#### [Supplied data]
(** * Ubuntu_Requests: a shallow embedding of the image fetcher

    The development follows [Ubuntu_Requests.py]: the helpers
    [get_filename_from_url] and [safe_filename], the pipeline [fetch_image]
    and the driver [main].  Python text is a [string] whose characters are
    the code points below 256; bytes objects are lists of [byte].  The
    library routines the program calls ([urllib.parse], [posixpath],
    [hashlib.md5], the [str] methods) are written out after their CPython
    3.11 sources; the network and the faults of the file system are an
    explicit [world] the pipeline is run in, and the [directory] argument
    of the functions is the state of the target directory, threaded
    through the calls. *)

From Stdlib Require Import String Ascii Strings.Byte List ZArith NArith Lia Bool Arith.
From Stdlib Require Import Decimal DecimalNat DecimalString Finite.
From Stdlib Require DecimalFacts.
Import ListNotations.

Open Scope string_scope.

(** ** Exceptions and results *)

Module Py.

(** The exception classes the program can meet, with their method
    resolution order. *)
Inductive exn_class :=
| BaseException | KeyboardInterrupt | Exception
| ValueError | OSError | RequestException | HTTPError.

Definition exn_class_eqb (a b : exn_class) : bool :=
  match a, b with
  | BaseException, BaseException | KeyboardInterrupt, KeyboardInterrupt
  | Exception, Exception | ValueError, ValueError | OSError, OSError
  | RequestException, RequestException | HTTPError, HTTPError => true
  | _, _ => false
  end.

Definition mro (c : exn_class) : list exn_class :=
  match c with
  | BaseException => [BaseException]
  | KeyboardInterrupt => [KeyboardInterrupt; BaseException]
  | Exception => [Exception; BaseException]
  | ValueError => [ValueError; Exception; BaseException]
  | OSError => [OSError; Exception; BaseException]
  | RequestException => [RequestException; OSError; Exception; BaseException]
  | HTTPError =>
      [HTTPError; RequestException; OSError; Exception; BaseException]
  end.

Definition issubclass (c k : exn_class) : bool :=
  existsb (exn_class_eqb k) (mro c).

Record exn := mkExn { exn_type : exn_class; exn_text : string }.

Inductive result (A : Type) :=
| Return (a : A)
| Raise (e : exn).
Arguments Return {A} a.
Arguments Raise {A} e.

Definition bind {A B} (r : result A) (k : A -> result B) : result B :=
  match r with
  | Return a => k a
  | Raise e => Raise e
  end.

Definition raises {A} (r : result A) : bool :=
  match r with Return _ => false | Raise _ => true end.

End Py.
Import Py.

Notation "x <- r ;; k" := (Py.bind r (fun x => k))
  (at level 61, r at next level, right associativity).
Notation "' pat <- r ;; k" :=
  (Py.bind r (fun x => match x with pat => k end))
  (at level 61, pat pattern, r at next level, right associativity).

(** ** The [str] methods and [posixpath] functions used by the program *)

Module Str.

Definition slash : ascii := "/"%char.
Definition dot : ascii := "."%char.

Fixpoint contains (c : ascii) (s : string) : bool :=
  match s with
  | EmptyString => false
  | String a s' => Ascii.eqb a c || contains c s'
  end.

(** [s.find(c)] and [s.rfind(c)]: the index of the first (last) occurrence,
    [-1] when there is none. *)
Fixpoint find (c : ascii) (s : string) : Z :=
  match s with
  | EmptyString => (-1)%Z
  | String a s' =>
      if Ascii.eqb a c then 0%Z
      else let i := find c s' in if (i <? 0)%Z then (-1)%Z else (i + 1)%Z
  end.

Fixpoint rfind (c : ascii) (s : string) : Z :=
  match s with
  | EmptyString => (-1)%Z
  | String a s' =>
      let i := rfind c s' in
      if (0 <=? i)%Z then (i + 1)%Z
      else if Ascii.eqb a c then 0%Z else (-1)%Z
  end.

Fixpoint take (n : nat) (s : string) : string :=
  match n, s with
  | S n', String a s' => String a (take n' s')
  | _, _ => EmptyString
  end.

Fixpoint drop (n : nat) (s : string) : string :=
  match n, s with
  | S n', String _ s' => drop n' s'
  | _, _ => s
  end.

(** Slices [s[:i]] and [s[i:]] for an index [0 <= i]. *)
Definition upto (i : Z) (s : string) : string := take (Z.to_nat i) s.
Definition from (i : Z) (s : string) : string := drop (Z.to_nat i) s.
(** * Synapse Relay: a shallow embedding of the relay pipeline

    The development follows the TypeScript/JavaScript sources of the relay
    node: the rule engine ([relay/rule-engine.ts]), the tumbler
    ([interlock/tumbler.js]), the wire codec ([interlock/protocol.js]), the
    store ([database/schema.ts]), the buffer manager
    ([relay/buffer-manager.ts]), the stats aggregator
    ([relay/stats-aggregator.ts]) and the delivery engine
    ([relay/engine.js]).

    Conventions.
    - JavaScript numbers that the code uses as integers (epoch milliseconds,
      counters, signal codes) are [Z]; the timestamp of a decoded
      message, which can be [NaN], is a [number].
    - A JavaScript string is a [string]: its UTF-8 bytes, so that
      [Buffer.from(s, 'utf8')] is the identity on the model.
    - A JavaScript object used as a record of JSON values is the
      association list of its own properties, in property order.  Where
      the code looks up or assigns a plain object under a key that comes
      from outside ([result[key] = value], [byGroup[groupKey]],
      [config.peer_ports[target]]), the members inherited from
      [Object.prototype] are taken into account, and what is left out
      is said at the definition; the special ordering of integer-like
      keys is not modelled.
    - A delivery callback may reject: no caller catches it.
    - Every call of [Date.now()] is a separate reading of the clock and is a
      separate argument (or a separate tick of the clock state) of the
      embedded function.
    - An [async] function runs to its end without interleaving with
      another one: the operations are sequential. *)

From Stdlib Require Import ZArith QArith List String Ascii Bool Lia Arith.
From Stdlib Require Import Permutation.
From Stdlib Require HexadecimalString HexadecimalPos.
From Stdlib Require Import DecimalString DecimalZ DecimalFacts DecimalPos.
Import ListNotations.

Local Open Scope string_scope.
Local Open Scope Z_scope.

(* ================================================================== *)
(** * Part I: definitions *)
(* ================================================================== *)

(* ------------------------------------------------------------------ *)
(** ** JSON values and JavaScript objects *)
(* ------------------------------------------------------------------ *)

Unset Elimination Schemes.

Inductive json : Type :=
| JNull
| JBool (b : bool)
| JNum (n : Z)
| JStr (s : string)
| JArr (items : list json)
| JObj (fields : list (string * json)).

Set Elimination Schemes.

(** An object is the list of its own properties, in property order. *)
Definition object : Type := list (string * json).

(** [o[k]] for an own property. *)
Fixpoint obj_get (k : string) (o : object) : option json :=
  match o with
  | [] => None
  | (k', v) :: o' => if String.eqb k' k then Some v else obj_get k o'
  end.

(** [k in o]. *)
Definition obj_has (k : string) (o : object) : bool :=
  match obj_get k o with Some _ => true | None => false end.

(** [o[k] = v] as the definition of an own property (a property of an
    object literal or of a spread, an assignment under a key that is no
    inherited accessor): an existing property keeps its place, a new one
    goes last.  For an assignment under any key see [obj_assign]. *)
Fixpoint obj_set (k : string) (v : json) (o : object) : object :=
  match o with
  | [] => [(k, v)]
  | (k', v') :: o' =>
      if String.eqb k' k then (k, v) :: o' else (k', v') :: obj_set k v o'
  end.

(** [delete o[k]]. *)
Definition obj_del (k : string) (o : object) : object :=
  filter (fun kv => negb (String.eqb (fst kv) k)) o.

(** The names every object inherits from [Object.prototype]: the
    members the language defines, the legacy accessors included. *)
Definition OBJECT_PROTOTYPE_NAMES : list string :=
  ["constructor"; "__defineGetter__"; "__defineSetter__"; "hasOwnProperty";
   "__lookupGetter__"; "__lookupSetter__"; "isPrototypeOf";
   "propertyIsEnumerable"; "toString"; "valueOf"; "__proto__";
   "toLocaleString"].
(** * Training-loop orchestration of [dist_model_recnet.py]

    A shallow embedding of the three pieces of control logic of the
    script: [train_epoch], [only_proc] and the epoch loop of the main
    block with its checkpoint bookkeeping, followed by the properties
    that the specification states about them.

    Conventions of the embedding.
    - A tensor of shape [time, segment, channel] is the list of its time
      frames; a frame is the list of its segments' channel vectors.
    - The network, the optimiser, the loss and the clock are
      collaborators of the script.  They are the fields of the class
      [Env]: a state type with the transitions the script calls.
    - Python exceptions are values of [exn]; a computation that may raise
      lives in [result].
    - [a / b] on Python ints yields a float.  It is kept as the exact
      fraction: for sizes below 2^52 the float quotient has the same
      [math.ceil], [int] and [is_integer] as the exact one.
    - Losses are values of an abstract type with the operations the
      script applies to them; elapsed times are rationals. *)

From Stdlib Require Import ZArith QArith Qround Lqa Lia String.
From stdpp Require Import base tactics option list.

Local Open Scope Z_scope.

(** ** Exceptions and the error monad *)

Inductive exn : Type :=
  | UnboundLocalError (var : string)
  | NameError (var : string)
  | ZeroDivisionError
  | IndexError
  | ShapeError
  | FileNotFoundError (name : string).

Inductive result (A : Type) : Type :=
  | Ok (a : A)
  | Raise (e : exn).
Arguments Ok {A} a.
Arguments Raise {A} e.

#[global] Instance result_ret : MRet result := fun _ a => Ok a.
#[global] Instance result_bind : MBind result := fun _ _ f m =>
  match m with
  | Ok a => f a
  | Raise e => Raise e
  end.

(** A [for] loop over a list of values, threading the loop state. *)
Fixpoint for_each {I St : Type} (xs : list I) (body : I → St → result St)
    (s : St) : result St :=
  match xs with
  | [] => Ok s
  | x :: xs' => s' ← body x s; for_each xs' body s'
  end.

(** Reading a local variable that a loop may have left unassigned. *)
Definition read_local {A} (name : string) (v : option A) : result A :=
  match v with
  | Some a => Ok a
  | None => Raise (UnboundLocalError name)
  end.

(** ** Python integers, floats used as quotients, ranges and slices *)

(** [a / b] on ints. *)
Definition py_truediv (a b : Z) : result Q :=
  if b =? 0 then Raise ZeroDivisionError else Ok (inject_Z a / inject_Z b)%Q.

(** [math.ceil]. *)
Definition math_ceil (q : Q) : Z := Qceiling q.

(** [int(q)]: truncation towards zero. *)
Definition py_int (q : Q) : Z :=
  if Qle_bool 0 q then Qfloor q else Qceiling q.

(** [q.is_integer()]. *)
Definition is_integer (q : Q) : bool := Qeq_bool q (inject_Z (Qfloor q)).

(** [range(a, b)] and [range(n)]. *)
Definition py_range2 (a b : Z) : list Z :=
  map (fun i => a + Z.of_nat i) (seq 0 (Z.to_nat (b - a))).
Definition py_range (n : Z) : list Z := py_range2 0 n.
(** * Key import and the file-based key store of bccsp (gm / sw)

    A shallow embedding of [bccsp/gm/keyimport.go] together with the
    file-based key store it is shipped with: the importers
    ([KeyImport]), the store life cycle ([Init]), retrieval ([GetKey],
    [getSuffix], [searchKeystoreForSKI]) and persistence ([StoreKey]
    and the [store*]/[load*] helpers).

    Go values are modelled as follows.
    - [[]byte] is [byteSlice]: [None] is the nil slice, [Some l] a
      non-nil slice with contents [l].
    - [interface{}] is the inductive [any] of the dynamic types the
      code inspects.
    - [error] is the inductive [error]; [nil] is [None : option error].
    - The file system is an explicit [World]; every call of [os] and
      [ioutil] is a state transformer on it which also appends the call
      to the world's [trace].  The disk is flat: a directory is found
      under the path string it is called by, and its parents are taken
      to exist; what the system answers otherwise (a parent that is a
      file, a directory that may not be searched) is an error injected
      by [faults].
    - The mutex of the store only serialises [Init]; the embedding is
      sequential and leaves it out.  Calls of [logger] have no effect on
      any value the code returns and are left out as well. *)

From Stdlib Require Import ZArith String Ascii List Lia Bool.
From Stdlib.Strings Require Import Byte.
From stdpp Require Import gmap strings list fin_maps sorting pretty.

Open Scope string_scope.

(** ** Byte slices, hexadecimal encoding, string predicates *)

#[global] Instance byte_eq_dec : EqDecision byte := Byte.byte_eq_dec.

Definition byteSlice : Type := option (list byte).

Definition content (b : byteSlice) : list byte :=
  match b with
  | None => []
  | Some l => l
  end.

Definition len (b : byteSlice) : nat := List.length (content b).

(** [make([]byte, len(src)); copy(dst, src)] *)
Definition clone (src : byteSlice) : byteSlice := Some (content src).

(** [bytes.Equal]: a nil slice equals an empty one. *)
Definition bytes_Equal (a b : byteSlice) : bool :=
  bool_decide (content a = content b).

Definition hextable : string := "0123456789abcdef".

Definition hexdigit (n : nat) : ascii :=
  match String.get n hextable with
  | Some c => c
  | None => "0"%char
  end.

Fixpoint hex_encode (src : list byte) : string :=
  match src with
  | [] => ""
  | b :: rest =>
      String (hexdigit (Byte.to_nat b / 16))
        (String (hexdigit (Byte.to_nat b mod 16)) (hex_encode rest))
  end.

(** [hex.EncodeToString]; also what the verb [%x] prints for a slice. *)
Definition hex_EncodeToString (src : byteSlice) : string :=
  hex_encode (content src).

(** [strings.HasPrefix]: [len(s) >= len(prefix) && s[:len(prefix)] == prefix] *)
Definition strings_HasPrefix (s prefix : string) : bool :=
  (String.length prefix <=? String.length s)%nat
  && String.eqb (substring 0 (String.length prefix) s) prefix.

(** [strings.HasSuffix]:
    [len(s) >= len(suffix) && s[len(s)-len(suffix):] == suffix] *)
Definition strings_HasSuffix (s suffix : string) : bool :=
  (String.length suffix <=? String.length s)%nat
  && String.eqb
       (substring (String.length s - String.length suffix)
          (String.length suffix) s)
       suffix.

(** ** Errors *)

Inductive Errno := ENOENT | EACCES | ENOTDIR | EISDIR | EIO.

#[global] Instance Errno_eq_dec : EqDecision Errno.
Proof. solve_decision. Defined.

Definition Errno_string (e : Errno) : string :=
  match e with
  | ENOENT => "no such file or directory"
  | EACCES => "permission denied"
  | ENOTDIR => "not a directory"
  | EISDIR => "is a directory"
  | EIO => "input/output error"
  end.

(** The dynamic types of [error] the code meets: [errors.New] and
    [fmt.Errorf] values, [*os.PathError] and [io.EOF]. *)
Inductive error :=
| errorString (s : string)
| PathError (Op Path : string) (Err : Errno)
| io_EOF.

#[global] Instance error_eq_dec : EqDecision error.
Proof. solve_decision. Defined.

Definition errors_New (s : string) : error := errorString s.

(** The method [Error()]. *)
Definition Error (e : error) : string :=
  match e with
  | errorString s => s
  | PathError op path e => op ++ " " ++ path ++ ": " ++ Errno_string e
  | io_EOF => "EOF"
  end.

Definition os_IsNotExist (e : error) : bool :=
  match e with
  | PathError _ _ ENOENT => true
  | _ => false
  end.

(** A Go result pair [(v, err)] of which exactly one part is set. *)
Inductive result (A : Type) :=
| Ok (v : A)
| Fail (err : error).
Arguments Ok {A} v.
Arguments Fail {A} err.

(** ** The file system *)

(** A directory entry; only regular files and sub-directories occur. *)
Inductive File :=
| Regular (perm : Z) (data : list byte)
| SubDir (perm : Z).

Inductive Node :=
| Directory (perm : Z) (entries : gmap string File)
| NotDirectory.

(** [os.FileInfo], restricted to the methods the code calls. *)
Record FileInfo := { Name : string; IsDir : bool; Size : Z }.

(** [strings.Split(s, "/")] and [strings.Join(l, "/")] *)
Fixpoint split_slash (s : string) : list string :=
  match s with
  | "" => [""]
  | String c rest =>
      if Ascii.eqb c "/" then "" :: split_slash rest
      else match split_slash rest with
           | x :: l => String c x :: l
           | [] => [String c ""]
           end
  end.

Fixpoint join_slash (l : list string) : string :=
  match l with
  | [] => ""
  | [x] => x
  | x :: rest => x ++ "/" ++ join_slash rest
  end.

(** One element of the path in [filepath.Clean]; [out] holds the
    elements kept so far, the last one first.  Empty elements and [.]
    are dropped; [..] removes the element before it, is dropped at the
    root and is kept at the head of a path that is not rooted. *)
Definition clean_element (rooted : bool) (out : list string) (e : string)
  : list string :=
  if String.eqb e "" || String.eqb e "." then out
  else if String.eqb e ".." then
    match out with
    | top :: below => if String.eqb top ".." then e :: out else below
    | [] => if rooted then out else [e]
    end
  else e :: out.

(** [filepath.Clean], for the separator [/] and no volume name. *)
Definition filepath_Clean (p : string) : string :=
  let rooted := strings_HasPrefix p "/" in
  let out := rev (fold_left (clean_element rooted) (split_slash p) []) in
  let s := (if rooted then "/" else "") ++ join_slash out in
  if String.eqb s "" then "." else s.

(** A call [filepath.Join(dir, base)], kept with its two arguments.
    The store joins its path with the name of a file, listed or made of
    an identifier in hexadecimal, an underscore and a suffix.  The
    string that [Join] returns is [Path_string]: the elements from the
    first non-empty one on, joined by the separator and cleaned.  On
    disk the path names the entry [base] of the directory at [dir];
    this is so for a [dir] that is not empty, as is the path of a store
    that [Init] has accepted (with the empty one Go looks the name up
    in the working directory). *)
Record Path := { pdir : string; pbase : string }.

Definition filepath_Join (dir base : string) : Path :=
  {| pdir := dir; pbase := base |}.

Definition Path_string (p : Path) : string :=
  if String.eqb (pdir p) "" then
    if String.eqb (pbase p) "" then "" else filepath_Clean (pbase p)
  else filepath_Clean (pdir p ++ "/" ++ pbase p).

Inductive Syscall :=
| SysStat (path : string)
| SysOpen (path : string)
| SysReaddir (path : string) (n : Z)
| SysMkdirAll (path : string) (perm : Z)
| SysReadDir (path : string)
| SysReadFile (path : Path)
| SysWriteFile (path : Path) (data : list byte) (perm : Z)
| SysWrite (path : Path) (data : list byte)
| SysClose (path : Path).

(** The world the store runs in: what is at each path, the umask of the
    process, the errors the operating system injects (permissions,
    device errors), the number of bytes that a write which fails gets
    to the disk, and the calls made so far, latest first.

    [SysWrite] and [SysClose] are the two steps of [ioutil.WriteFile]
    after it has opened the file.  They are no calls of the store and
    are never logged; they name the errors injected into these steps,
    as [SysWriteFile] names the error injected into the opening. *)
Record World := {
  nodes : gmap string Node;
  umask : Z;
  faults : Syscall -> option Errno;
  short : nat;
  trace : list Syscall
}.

#### [Exercise requirements]
Print nothing but the lines from the one that contains "[SysWrite] and [SysClose]" to the final line of the data, both included, exactly as they read.

#### [Exercise response]
    [SysWrite] and [SysClose] are the two steps of [ioutil.WriteFile]
    after it has opened the file.  They are no calls of the store and
    are never logged; they name the errors injected into these steps,
    as [SysWriteFile] names the error injected into the opening. *)
Record World := {
  nodes : gmap string Node;
  umask : Z;
  faults : Syscall -> option Errno;
  short : nat;
  trace : list Syscall
}.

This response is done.